• _What you will do_
Your task is to reproduce exactly the lines that run from the beginning of the data through the line where "else mret (Z.land primask 1 =? 1)." appears.

(Dataset records)
*** Begin section ***
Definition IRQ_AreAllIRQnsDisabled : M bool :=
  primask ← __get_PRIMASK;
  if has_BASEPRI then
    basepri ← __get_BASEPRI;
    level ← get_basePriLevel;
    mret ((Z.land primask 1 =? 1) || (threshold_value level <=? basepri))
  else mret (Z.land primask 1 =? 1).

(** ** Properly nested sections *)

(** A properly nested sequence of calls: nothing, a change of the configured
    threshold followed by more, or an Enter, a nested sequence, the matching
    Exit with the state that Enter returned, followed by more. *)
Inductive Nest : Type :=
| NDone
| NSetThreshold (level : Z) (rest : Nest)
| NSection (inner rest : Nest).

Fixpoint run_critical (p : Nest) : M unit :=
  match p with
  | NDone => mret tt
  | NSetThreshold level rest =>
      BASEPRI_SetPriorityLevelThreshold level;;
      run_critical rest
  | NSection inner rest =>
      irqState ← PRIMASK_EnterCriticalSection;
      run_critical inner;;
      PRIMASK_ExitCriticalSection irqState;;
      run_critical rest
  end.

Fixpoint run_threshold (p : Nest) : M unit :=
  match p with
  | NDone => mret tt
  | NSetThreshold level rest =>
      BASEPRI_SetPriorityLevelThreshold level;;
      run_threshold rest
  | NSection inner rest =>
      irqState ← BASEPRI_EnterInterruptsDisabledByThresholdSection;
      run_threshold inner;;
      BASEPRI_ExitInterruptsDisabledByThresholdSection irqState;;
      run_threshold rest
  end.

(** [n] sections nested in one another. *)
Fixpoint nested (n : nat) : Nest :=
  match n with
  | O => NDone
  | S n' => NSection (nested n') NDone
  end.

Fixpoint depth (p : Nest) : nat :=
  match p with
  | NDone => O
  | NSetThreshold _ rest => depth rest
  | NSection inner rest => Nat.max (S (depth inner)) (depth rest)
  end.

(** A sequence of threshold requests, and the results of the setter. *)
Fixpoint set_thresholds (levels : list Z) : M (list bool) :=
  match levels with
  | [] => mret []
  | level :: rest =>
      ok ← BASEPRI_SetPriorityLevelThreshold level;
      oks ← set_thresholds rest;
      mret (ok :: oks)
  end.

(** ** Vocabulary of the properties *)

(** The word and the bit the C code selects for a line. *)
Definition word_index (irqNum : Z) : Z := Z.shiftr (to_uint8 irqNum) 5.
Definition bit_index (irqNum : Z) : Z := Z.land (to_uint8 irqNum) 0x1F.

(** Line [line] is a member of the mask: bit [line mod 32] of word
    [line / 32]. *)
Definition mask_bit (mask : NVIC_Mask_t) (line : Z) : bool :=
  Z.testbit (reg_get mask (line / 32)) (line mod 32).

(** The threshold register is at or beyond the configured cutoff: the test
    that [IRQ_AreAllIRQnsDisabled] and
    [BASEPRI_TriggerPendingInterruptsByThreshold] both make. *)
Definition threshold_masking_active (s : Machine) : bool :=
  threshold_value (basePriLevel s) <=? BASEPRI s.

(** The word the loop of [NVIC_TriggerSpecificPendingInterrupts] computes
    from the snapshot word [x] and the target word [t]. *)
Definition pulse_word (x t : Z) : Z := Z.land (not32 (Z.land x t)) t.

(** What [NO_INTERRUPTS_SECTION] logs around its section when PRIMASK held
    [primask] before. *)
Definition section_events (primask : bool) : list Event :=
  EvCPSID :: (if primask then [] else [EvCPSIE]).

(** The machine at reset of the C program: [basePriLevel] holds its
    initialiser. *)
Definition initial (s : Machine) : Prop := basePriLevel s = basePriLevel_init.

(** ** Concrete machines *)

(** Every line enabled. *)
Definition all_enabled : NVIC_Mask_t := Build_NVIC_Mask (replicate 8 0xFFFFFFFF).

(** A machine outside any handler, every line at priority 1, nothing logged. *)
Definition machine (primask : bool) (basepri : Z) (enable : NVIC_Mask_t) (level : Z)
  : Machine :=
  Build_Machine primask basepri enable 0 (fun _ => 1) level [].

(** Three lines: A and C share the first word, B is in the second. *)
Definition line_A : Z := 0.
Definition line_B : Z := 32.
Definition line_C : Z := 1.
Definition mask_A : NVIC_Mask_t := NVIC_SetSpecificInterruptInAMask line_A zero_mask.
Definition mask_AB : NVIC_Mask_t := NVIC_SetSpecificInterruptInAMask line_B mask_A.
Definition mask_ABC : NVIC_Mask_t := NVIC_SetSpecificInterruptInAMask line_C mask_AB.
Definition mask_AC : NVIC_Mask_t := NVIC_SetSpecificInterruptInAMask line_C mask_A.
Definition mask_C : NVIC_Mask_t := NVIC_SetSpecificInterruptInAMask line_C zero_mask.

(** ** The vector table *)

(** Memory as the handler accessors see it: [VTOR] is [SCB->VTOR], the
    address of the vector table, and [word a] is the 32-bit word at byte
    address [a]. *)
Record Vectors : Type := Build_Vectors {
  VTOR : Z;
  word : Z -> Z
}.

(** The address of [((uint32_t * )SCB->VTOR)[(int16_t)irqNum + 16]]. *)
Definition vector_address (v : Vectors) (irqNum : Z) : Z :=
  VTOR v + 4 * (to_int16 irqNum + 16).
*** End section ***
• _Finished task_
Definition IRQ_AreAllIRQnsDisabled : M bool :=
  primask ← __get_PRIMASK;
  if has_BASEPRI then
    basepri ← __get_BASEPRI;
    level ← get_basePriLevel;
    mret ((Z.land primask 1 =? 1) || (threshold_value level <=? basepri))
  else mret (Z.land primask 1 =? 1).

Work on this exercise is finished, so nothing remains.